-- Task material follows --

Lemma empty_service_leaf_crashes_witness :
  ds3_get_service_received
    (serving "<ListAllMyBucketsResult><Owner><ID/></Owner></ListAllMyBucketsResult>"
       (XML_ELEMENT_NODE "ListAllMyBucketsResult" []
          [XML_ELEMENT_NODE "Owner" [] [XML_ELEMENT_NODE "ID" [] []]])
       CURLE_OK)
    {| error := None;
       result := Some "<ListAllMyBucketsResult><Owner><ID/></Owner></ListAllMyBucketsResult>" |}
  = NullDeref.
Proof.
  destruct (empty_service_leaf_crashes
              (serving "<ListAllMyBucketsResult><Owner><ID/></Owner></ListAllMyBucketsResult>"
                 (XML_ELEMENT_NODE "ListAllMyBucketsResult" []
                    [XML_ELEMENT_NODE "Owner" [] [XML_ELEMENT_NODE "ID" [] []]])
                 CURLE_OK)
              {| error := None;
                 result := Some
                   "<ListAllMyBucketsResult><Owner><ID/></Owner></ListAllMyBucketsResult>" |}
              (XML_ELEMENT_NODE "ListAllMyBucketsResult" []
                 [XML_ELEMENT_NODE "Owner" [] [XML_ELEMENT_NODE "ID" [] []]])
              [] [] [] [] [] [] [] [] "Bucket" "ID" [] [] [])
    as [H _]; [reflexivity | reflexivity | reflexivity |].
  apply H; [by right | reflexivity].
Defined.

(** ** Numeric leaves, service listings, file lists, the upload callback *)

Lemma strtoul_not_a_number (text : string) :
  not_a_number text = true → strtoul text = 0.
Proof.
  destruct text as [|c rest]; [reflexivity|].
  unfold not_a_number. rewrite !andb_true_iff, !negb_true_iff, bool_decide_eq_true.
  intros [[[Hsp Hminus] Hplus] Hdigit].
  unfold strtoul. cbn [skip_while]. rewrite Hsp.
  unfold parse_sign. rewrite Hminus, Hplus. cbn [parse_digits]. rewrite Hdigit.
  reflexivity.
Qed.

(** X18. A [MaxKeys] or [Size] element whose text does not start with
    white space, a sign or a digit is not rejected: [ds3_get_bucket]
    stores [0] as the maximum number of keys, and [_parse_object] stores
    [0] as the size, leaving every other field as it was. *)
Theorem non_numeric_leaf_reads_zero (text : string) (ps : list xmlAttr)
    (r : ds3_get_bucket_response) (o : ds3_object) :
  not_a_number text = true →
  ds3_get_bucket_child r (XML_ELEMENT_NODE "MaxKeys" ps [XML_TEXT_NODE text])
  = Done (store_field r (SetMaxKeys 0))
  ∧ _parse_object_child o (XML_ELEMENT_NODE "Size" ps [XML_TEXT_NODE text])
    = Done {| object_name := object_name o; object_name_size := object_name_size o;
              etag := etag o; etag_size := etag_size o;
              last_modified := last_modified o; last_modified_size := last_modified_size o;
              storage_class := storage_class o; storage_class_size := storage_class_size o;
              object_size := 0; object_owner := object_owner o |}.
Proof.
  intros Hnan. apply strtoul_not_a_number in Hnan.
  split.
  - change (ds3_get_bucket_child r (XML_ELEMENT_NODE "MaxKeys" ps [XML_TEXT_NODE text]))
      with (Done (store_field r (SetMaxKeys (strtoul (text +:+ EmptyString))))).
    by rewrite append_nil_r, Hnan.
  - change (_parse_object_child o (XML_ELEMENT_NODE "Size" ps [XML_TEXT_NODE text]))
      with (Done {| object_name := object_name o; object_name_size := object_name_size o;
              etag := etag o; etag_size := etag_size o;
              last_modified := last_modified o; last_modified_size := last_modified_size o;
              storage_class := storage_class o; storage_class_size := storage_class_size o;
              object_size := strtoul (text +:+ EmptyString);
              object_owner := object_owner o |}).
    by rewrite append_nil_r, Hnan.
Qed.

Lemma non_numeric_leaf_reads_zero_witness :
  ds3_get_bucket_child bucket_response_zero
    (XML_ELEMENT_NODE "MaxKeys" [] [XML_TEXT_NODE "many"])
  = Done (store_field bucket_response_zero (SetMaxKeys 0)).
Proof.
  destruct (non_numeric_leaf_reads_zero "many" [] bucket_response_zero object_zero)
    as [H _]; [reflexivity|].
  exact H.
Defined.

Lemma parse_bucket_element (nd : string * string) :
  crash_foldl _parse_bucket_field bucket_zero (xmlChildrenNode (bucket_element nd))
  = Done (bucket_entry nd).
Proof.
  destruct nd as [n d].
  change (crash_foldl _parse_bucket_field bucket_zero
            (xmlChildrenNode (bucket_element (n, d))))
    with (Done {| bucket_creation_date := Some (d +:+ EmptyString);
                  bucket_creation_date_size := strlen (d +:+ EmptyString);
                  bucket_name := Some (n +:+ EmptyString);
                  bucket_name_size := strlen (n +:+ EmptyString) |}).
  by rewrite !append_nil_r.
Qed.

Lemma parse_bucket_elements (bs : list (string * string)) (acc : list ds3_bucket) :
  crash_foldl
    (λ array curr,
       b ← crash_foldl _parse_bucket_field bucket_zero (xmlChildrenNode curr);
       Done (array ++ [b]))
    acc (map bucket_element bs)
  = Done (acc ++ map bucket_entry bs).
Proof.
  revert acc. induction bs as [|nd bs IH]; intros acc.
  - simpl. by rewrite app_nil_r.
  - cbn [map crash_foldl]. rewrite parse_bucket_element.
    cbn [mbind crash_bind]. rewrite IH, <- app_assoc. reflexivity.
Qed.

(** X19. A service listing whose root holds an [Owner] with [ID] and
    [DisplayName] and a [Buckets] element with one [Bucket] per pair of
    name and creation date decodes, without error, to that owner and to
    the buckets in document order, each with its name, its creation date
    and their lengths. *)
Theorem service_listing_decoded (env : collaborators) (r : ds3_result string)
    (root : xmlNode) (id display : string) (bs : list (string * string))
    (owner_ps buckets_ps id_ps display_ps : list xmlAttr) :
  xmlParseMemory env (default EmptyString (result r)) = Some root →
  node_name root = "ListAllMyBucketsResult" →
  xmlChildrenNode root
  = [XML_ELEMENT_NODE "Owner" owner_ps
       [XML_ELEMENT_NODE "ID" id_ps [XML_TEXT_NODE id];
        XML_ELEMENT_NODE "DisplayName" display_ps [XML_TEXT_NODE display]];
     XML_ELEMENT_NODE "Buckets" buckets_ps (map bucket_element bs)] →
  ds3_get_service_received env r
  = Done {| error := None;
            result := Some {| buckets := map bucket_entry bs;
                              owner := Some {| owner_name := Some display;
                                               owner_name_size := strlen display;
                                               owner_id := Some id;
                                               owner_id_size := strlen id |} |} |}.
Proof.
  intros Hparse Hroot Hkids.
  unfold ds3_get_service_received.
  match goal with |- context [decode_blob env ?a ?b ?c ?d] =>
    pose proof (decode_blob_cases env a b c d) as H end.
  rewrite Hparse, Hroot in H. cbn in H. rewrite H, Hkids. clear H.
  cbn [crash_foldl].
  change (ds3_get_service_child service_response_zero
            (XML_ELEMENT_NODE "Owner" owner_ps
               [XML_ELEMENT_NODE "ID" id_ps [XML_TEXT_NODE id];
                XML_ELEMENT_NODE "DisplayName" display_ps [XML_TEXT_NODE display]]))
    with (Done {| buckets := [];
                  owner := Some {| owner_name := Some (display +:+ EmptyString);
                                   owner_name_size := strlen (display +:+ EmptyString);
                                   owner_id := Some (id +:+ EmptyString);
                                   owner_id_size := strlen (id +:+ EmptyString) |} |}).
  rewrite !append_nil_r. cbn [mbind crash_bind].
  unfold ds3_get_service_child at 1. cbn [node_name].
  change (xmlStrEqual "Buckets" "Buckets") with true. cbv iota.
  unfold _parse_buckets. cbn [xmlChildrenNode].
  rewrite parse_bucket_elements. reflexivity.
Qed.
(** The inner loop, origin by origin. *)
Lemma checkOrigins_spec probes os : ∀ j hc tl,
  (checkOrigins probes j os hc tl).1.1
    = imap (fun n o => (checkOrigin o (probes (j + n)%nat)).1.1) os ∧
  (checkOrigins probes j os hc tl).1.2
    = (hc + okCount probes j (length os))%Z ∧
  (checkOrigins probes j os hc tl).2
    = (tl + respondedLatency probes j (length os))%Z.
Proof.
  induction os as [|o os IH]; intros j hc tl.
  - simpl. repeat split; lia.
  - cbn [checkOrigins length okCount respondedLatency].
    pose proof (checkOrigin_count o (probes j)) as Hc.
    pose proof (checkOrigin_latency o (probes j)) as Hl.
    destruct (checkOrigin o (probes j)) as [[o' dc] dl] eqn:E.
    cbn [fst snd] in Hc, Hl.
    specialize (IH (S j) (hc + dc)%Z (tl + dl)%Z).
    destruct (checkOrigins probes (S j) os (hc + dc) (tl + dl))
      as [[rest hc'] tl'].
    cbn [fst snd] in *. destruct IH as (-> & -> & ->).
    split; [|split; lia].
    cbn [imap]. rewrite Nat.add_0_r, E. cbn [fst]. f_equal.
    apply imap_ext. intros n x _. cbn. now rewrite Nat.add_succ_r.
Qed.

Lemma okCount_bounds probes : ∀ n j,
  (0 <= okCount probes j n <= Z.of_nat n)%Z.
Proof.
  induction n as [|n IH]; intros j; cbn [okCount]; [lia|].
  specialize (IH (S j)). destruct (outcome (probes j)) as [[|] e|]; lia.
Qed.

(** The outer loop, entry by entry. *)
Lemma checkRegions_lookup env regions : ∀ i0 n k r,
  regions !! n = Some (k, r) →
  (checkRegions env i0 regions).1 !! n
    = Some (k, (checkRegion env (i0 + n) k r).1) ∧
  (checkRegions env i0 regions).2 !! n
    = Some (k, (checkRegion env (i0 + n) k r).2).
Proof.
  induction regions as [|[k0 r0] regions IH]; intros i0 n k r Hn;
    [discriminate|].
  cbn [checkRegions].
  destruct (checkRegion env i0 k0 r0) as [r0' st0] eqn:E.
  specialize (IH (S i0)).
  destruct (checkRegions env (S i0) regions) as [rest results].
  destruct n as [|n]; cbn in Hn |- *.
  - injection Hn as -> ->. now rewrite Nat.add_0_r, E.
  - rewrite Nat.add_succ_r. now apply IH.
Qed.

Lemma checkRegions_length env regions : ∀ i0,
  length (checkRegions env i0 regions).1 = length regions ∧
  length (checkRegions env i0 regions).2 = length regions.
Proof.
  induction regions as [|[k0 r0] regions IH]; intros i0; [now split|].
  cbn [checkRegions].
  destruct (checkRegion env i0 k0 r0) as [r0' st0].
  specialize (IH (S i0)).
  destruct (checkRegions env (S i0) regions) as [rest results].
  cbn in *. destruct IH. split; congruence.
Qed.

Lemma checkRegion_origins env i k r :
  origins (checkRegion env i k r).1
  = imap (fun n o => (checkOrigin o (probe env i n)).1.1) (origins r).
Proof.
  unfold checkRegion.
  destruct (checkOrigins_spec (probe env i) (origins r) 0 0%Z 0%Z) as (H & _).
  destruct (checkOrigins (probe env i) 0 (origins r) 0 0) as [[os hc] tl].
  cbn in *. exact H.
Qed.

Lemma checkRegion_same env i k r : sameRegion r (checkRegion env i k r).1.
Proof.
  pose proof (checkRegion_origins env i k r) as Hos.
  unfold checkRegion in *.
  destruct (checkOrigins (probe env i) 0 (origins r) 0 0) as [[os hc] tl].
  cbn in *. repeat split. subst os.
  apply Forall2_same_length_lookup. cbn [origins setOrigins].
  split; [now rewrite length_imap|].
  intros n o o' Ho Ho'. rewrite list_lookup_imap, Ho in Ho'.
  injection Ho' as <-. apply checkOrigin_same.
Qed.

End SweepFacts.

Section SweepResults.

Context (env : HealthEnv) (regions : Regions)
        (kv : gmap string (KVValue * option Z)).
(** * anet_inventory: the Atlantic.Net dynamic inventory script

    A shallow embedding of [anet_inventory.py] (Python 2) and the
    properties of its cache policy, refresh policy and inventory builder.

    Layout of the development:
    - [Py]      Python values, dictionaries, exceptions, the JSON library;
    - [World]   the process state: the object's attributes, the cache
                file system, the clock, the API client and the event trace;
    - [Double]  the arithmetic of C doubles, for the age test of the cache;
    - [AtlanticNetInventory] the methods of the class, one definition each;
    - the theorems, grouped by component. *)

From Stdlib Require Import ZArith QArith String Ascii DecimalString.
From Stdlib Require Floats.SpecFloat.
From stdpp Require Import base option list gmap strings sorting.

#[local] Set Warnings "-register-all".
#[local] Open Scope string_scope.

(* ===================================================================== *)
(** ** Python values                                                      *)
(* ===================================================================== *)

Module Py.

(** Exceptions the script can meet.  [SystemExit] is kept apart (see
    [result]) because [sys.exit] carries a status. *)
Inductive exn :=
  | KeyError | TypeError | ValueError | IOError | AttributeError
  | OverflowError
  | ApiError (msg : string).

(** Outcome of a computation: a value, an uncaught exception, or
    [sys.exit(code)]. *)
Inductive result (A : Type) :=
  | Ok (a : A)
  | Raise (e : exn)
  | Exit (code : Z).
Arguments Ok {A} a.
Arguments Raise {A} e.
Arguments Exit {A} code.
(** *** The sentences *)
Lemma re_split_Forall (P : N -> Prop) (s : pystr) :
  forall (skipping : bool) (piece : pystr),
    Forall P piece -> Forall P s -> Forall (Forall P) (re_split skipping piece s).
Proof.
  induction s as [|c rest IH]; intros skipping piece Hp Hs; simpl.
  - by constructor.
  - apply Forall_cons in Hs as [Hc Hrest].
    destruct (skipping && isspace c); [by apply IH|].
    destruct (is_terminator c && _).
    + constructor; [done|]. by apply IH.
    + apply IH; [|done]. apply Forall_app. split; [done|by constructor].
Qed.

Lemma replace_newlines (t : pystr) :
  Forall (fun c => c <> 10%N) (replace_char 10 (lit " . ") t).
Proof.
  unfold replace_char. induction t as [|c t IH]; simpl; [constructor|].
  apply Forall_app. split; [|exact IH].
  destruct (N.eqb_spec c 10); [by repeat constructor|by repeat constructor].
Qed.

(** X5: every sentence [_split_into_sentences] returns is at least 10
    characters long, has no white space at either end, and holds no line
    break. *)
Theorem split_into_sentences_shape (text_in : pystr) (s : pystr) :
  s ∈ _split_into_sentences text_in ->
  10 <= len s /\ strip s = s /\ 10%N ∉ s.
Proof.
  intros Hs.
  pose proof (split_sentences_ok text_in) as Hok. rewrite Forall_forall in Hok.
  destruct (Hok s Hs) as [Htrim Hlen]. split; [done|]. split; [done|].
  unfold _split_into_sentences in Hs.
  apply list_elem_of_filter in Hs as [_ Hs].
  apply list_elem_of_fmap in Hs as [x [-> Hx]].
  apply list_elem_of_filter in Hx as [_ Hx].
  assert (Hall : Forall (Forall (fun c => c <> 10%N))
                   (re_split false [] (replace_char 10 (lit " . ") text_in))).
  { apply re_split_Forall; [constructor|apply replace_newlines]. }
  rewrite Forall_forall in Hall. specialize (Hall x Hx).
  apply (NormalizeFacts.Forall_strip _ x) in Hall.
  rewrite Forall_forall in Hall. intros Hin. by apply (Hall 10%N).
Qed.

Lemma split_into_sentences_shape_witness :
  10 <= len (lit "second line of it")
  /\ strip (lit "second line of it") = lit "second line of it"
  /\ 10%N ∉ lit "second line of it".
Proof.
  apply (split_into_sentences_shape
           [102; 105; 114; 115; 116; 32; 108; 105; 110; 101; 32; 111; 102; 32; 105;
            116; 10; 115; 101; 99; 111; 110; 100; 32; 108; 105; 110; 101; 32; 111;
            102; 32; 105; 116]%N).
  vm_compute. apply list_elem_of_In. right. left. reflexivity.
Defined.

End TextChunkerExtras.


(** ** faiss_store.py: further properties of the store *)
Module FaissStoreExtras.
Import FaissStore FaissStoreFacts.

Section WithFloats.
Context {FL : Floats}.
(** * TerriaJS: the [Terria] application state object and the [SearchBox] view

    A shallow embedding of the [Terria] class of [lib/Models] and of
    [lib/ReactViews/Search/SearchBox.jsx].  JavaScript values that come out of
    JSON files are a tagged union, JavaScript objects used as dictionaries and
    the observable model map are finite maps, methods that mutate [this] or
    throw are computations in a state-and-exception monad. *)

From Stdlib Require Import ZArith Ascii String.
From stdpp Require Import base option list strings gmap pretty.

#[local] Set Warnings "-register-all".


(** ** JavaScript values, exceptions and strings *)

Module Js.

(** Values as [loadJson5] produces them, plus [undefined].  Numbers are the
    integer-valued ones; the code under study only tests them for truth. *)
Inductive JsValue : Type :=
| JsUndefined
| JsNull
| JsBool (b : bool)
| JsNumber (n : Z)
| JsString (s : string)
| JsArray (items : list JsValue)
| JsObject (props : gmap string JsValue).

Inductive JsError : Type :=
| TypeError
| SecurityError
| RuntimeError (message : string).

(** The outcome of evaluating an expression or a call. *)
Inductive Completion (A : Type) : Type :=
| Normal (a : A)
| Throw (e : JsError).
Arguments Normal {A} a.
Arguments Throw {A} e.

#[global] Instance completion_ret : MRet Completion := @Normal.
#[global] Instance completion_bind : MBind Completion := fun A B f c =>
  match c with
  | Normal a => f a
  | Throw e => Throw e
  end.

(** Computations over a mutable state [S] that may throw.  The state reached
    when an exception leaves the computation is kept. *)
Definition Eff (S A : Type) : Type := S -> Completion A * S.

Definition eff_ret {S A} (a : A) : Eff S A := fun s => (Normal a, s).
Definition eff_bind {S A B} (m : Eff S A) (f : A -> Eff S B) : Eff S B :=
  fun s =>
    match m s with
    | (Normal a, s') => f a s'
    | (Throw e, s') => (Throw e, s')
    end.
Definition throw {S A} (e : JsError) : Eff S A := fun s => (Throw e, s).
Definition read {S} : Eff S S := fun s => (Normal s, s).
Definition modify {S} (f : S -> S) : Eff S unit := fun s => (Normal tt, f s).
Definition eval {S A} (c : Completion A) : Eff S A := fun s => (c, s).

-- Task material concluded --

- **Task statement**
All that is wanted is the stretch of lines above from the one containing "(** X5: every" through the one containing "come out of", duplicated exactly.

- **Output**
(** X5: every sentence [_split_into_sentences] returns is at least 10
    characters long, has no white space at either end, and holds no line
    break. *)
Theorem split_into_sentences_shape (text_in : pystr) (s : pystr) :
  s ∈ _split_into_sentences text_in ->
  10 <= len s /\ strip s = s /\ 10%N ∉ s.
Proof.
  intros Hs.
  pose proof (split_sentences_ok text_in) as Hok. rewrite Forall_forall in Hok.
  destruct (Hok s Hs) as [Htrim Hlen]. split; [done|]. split; [done|].
  unfold _split_into_sentences in Hs.
  apply list_elem_of_filter in Hs as [_ Hs].
  apply list_elem_of_fmap in Hs as [x [-> Hx]].
  apply list_elem_of_filter in Hx as [_ Hx].
  assert (Hall : Forall (Forall (fun c => c <> 10%N))
                   (re_split false [] (replace_char 10 (lit " . ") text_in))).
  { apply re_split_Forall; [constructor|apply replace_newlines]. }
  rewrite Forall_forall in Hall. specialize (Hall x Hx).
  apply (NormalizeFacts.Forall_strip _ x) in Hall.
  rewrite Forall_forall in Hall. intros Hin. by apply (Hall 10%N).
Qed.

Lemma split_into_sentences_shape_witness :
  10 <= len (lit "second line of it")
  /\ strip (lit "second line of it") = lit "second line of it"
  /\ 10%N ∉ lit "second line of it".
Proof.
  apply (split_into_sentences_shape
           [102; 105; 114; 115; 116; 32; 108; 105; 110; 101; 32; 111; 102; 32; 105;
            116; 10; 115; 101; 99; 111; 110; 100; 32; 108; 105; 110; 101; 32; 111;
            102; 32; 105; 116]%N).
  vm_compute. apply list_elem_of_In. right. left. reflexivity.
Defined.

End TextChunkerExtras.


(** ** faiss_store.py: further properties of the store *)
Module FaissStoreExtras.
Import FaissStore FaissStoreFacts.

Section WithFloats.
Context {FL : Floats}.
(** * TerriaJS: the [Terria] application state object and the [SearchBox] view

    A shallow embedding of the [Terria] class of [lib/Models] and of
    [lib/ReactViews/Search/SearchBox.jsx].  JavaScript values that come out of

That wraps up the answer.